We survived week one.  My two goals for the week were accomplished: keep Noah alive and shower every day.  (Yes I did shower that night after I gave birth.  It was about two minutes long, and I about passed out but with the help of the midwife I wasn't completely sweaty and gross when we went home).  I'm pretty positive neither goal, okay at least not the second, would have been accomplished if it weren't for the help from Spencer and my wonderful mother (who by the way has also swept up all the dog hair, deep cleaned my kitchen, dusted everywhere, done a buch of loads of laundry, done a bunch of loads of dishes, cooked, swept dog hair again).  I wasn't sure how much help I would need, but Spencer took charge and asked my mom if she could stay for the week or at least till Alisha gets here and it has been amazing.
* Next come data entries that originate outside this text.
(* ===== verification/Sessions.v ===== *)
(** * Sessions of blockfile writers

    Sequences of operations of a writer, the map that they describe, and that
    the writer implements it. *)

From S2P Require Import Prelude Setsum Storage Types BTree BlockKey SparseIndex BlockDelta Block Blockfile Root DeltaFacts IndexFacts BlockfileFacts BlockfileOps BlockfileCommit BlockfileReads RootFacts.

#[local] Open Scope Z_scope.

(** ** Operations *)

Inductive Op (K V : Type) :=
| OpSet (p : string) (k : K) (v : V)
| OpDelete (p : string) (k : K)
| OpGet (p : string) (k : K).
Arguments OpSet {K V} p k v.
Arguments OpDelete {K V} p k.
Arguments OpGet {K V} p k.

Definition op_key {K V} (o : Op K V) : CompositeKey K :=
  match o with OpSet p k _ | OpDelete p k | OpGet p k => mkCompositeKey p k end.

Section Run.
Context {K V : Type} {KK : Key K} {VV : Value V} {BM : BlockManager K V}.
Variable new_v4 : nat -> Uuid.

Definition run_op (o : Op K V) : Writing (option V) := fun w s =>
  match o with
  | OpSet p k v => match set new_v4 p k v w s with
                   | (Ok _, w, s) => (Ok None, w, s)
                   | (Err e, w, s) => (Err e, w, s)
                   end
  | OpDelete p k => match delete_key new_v4 p k w s with
                    | (Ok _, w, s) => (Ok None, w, s)
                    | (Err e, w, s) => (Err e, w, s)
                    end
  | OpGet p k => get_owned new_v4 p k w s
  end.

Fixpoint run_ops (ops : list (Op K V)) : Writing (list (option V)) := fun w s =>
  match ops with
  | [] => (Ok [], w, s)
  | o :: ops =>
      match run_op o w s with
      | (Err e, w, s) => (Err e, w, s)
      | (Ok r, w, s) =>
          match run_ops ops w s with
          | (Err e, w, s) => (Err e, w, s)
          | (Ok rs, w, s) => (Ok (r :: rs), w, s)
          end
      end
  end.
End Run.

(** ** The map *)

Section Map.
Context {K V : Type} {KK : Key K}.
Implicit Types m : btree (CompositeKey K) V.

Definition map_op (o : Op K V) m : option V * btree (CompositeKey K) V :=
  match o with
  | OpSet p k v => (None, bt_insert (mkCompositeKey p k) v m)
  | OpDelete p k => (None, bt_remove (mkCompositeKey p k) m)
  | OpGet p k => (bt_get (mkCompositeKey p k) m, m)
  end.

Fixpoint map_ops (ops : list (Op K V)) m : list (option V) * btree (CompositeKey K) V :=
  match ops with
  | [] => ([], m)
  | o :: ops => let '(r, m) := map_op o m in let '(rs, m) := map_ops ops m in (r :: rs, m)
  end.
End Map.

(** ** The writer implements the map *)

Section Refines.
Context {K V : Type} {KK : Key K} {VV : Value V} {BM : BlockManager K V} {KL : KeyLaws K} {VL : ValueLaws V}.
Context (new_v4 : nat -> Uuid) `{new_v4_inj : !Inj (=) (=) new_v4}.
Context (path : string) (stored : Uuid -> option (Block K V)) {BML : BlockManagerLaws BM path stored}.
Implicit Types w : BlockfileWriter K V.

(** A value that is written fits in a block. *)
Definition op_fits (max : Z) (o : Op K V) : Prop :=
  match o with OpSet p k v => fits max (mkCompositeKey p k, v) | _ => True end.

Lemma run_op_spec o w s :
  writer_ok new_v4 path stored w -> op_fits (max_block_size_bytes (root w)) o ->
  match run_op new_v4 o w s with
  | (Ok r, w', _) => writer_ok new_v4 path stored w' /\ (r, contents stored w') = map_op o (contents stored w) /\ keeps stored w w'
  | (Err e, w', _) => w' = w /\ manager_error e
  end.
Proof.
  intros Hw Hf. destruct o as [p k v|p k|p k]; cbn in *.
  - pose proof (set_spec new_v4 path stored w s p k v Hw Hf) as Hs. destruct (set new_v4 p k v w s) as [[[u|e] w'] s']; [|done].
    destruct Hs as (H1 & H2 & _ & H3). by rewrite H2.
  - pose proof (delete_key_spec new_v4 path stored w s p k Hw) as Hs. destruct (delete_key new_v4 p k w s) as [[[u|e] w'] s']; [|done].
    destruct Hs as (H1 & H2 & H3). by rewrite H2.
  - pose proof (get_owned_spec new_v4 path stored w s p k Hw) as Hs. destruct (get_owned new_v4 p k w s) as [[[u|e] w'] s']; [|done].
    destruct Hs as (-> & H1 & H2 & H3). by rewrite H2.
Qed.

(** Metadata and where delimiters come from, after a session. *)
Definition session_keeps (ops : list (Op K V)) w w' : Prop :=
  (forall d, d ∈ (forward (index w')).*1 -> d ∈ (forward (index w)).*1 \/
     exists k, d = DelimiterKey k /\ (k ∈ (contents stored w).*1 \/ k ∈ op_key <$> ops)) /\
  root_version (root w') = root_version (root w) /\ max_block_size_bytes (root w') = max_block_size_bytes (root w) /\
  root_id (root w') = root_id (root w).

Lemma map_op_keys o (m : btree (CompositeKey K) V) x : x ∈ (map_op o m).2 -> x ∈ m \/ x.1 = op_key o.
Proof.
  destruct o as [p k v|p k|p k]; cbn; [|by intros ?%bt_remove_elem; left|by left].
  intros [->|?]%bt_insert_elem; [by right|by left].
Qed.

Lemma run_ops_spec : forall ops w s,
  writer_ok new_v4 path stored w -> Forall (op_fits (max_block_size_bytes (root w))) ops ->
  match run_ops new_v4 ops w s with
  | (Ok rs, w', _) => writer_ok new_v4 path stored w' /\ (rs, contents stored w') = map_ops ops (contents stored w) /\ session_keeps ops w w'
  | (Err e, w', _) => writer_ok new_v4 path stored w' /\ manager_error e
  end.
Proof.
  induction ops as [|o ops IH]; intros w s Hw Hf; cbn [run_ops map_ops].
  { split_and!; [done..|]. split_and!; [by left|done..]. }
  apply Forall_cons in Hf as [Ho Hf]. pose proof (run_op_spec o w s Hw Ho) as H1.
  destruct (run_op new_v4 o w s) as [[[r|e] w1] s1]; [|by destruct H1 as [-> ?]].
  destruct H1 as (Hw1 & Hm1 & (Hd1 & Hv1 & Hmax1 & Hid1)). rewrite <- Hmax1 in Hf. specialize (IH w1 s1 Hw1 Hf).
  destruct (run_ops new_v4 ops w1 s1) as [[[rs|e] w2] s2]; [|done].
  destruct IH as (Hw2 & Hm2 & (Hd2 & Hv2 & Hmax2 & Hid2)). rewrite <- Hm1, <- Hm2.
  assert (forall k, k ∈ (contents stored w1).*1 -> k ∈ (contents stored w).*1 \/ k = op_key o) as Hkeys.
  { intros k (x & -> & Hx)%list_elem_of_fmap. assert (contents stored w1 = (map_op o (contents stored w)).2) as Hc by by rewrite <- Hm1.
    rewrite Hc in Hx. apply map_op_keys in Hx as [Hx|Hx]; [left; apply list_elem_of_fmap; by exists x|by right]. }
  split_and!; [done..|]. split_and!; [|congruence..]. intros d Hd. apply Hd2 in Hd as [Hd|(k & -> & Hk)].
  - apply Hd1 in Hd as [Hd|(x & Hx & ->)]; [by left|]. right. exists x.1. split; [done|].
    destruct (Hkeys x.1) as [?|Heq]; [apply list_elem_of_fmap; by exists x|by left|]. right. cbn. rewrite Heq. set_solver.
  - right. exists k. split; [done|]. cbn. destruct Hk as [Hk|Hk]; [|set_solver]. destruct (Hkeys k Hk) as [?|Heq]; [by left|]. right. set_solver.
Qed.
End Refines.
(** Whoever has nothing left to do has registered once. *)
Lemma quiescent_registered s : counted s -> (committing s \/ idle s) -> tasks s = [] -> registrations s = 1%nat.
Proof.
  intros Hs Hci Ht. pose proof (c_mat s Hs) as Hm. pose proof (c_reg s Hs) as Hr. rewrite Ht in Hm. unfold materializing in Hm. rewrite !occ_nil in Hm.
  rewrite Hm in Hr. cbn in Hr. case_decide as He; [done|]. exfalso. destruct Hci as [[_ Hk]|[_ Hk]]; [|done].
  apply map_choose in He as (k & n & Hn). pose proof (c_seg s Hs k) as Hsk. rewrite Hn, Ht, occ_nil in Hsk. destruct Hsk as [<- _].
  specialize (Hk k Hn Hm). by rewrite Ht in Hk.
Qed.

(** A registration is the last thing that is done. *)
Lemma registered_quiescent s : counted s -> registrations s <= 1 /\ (registrations s = 1%nat -> tasks s = []).
Proof.
  intros Hs. pose proof (c_reg s Hs) as Hr. case_decide as He; [|lia]. case_decide as Hz; [|lia]. split; [lia|]. intros _.
  apply occ_none. pose proof (c_mat s Hs) as Hm. unfold materializing in Hm. intros t.
  destruct t as [[]|k|k|k]; [lia|lia|..]; pose proof (c_seg s Hs k) as Hk; rewrite He, lookup_empty in Hk; lia.
Qed.
Lemma apply_output_spec w reader : writer_has w Sw -> option_reads reader S -> 0 <= max_new_offset_id w ->
  match apply_output out (mkApplying reader w) with
  | (Ok _, st) => exists Sw' mx', segment_ok Sw' (Z.max mw mx') /\ writer_has (applying_writer st) Sw' /\ option_reads (applying_reader st) S /\
      max_offset_id (applying_writer st) = max_offset_id w /\ max_new_offset_id (applying_writer st) = Z.max (max_new_offset_id w) mx' /\
      (mx' = 0 \/ n <= mx' < next_offset s) /\ (forall uid oid, off Sw' uid = Some oid -> oid < next_offset s) /\
      (forall uid, uid ∉ ids_of p -> stored_record Sw' uid = stored_record Sw uid) /\
      (forall uid, uid ∈ ids_of p -> (fun x => doc_of x.2) <$> stored_record Sw' uid = c' !! uid /\
         forall oid d oid' d', stored_record S uid = Some (oid, d) -> stored_record Sw' uid = Some (oid', d') -> oid' = oid)
  | (Err e, _) => storage_error e
  end.
Proof.
  intros Hw Hr Hmn. pose proof (o_ledger _ _ _ _ _ Ho) as Hl. unfold apply_output. destruct (result_is_empty (output_result out)) eqn:He.
  - pose proof (empty_entries out s He (o_iter _ _ _ _ _ Ho)) as Hnil. pose proof (o_next _ _ _ _ _ Ho). cbn. exists Sw, 0.
    rewrite !Z.max_l by done. split_and!; try done; [by left|intros uid oid Hu%Hfresh; lia|]. intros uid Hu. rewrite Hagree by done. split.
    + eapply (no_entry p S); [done..|]. rewrite Hnil. by intros ?%elem_of_nil.
    + intros. congruence.
  - by apply (apply_chunk_spec p S mx HS (ids_of p) n Hn c' s Hl Sw mw HSw Hfresh Hagree Hfit); [apply Ho..| |].
Qed.

(** What a reader of the segment sees after it. *)
Lemma apply_output_shows cw Sw' : shows Sw cw ->
  (forall uid, uid ∉ ids_of p -> stored_record Sw' uid = stored_record Sw uid) ->
  (forall uid, uid ∈ ids_of p -> (fun x => doc_of x.2) <$> stored_record Sw' uid = c' !! uid) ->
  shows Sw' (splice (ids_of p) c' cw) /\ coll_size (splice (ids_of p) c' cw) - coll_size cw = coll_size c' - coll_size c.
Proof.
  intros Hcw Hout Hin. split.
  - intros uid. rewrite splice_lookup. case_decide as Hu; [by rewrite Hin|]. by rewrite Hout.
  - apply splice_size; [apply Ho|]. intros uid Hu. by rewrite (Hcw uid), (Hc uid), Hagree.
Qed.
End OneOutput.

(** ** Applying all outputs *)

Fixpoint disjoint_parts (ps : list (Chunk LogRecord)) : Prop :=
  match ps with
  | [] => True
  | p :: ps => (forall q, q ∈ ps -> ids_of p ## ids_of q) /\ disjoint_parts ps
  end.

Definition mentioned (ps : list (Chunk LogRecord)) (uid : string) : Prop := exists p, p ∈ ps /\ uid ∈ ids_of p.

Lemma mentioned_cons p ps uid : mentioned (p :: ps) uid <-> uid ∈ ids_of p \/ mentioned ps uid.
Proof. unfold mentioned. setoid_rewrite elem_of_cons. naive_solver. Qed.

(** The collection that the log leads to, in which every value fits. *)
Context (c2 : gmap string Doc) (Hfit : forall uid oid d, dr_id d = uid -> Some (doc_of d) = c2 !! uid -> values_fit uid oid d).

(** What has happened to a segment [Sw], shown as [cw], when the records of [ps] have been applied. *)
Record applied (ps : list (Chunk LogRecord)) (n n' : Z) (Sw : SegmentRows) (cw : gmap string Doc) (mw : Z) (w : RecordSegmentWriter)
    (Sw' : SegmentRows) (cw' : gmap string Doc) (M : Z) (w' : RecordSegmentWriter) : Prop := {
  a_ok : segment_ok Sw' (Z.max mw M);
  a_shows : shows Sw' cw';
  a_has : writer_has w' Sw';
  a_max : max_offset_id w' = max_offset_id w;
  a_new : max_new_offset_id w' = Z.max (max_new_offset_id w) M;
  a_range : M = 0 \/ n <= M < n';
  a_other : forall uid, ~ mentioned ps uid -> stored_record Sw' uid = stored_record Sw uid;
  a_record : forall uid, mentioned ps uid -> cw' !! uid = c2 !! uid;
  a_stable : forall uid oid d oid' d', stored_record Sw uid = Some (oid, d) -> stored_record Sw' uid = Some (oid', d') -> oid' = oid;
}.

Lemma applied_cons p ps n n1 n' Sw cw mw w Sw1 cw1 M1 w1 Sw' cw' M2 w' :
  0 <= n -> n <= n1 <= n' -> 0 <= mw -> (forall q, q ∈ ps -> ids_of p ## ids_of q) ->
  applied [p] n n1 Sw cw mw w Sw1 cw1 M1 w1 -> applied ps n1 n' Sw1 cw1 (Z.max mw M1) w1 Sw' cw' M2 w' ->
  applied (p :: ps) n n' Sw cw mw w Sw' cw' (Z.max M1 M2) w'.
Proof.
  intros H0 Hle Hmw Hdis [A1 A2 A3 A4 A5 A6 A7 A8 A9] [B1 B2 B3 B4 B5 B6 B7 B8 B9].
  assert (forall uid, mentioned [p] uid <-> uid ∈ ids_of p) as Hp by (intros uid; rewrite mentioned_cons; unfold mentioned; set_solver).
  assert (forall uid, uid ∈ ids_of p -> ~ mentioned ps uid) as Hd by (intros uid Hu (q & Hq & Hin); specialize (Hdis q Hq); set_solver).
  constructor; try done; [by rewrite Z.max_assoc|congruence|rewrite B5, A5; lia|lia|..].
  - intros uid Hu. rewrite mentioned_cons in Hu. rewrite B7, A7; rewrite ?Hp; tauto.
  - intros uid [Hu|Hu]%mentioned_cons; [|by apply B8]. rewrite (B2 uid), B7, <- (A2 uid) by by apply Hd. apply A8. by apply Hp.
  - intros uid oid d oid' d' Hs Hs'. destruct (decide (uid ∈ ids_of p)) as [Hu|Hu].
    + rewrite B7 in Hs' by by apply Hd. by eapply A9.
    + rewrite <- A7 in Hs by by rewrite Hp. by eapply B9.
Qed.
In between the 12 plus or minus feedings a day - okay that may be a slight exaggeration but not much - I've been trying to rest up.  This isn't my strong point, but a few things are helping.  I've been reading this ridiculously funny book Operating Instructions "A Journal of My Son's First Year" by Anne Lamott.  Seriously it has had my mom and I and Spencer crying from laughing so hard.  Her son's name is Sam.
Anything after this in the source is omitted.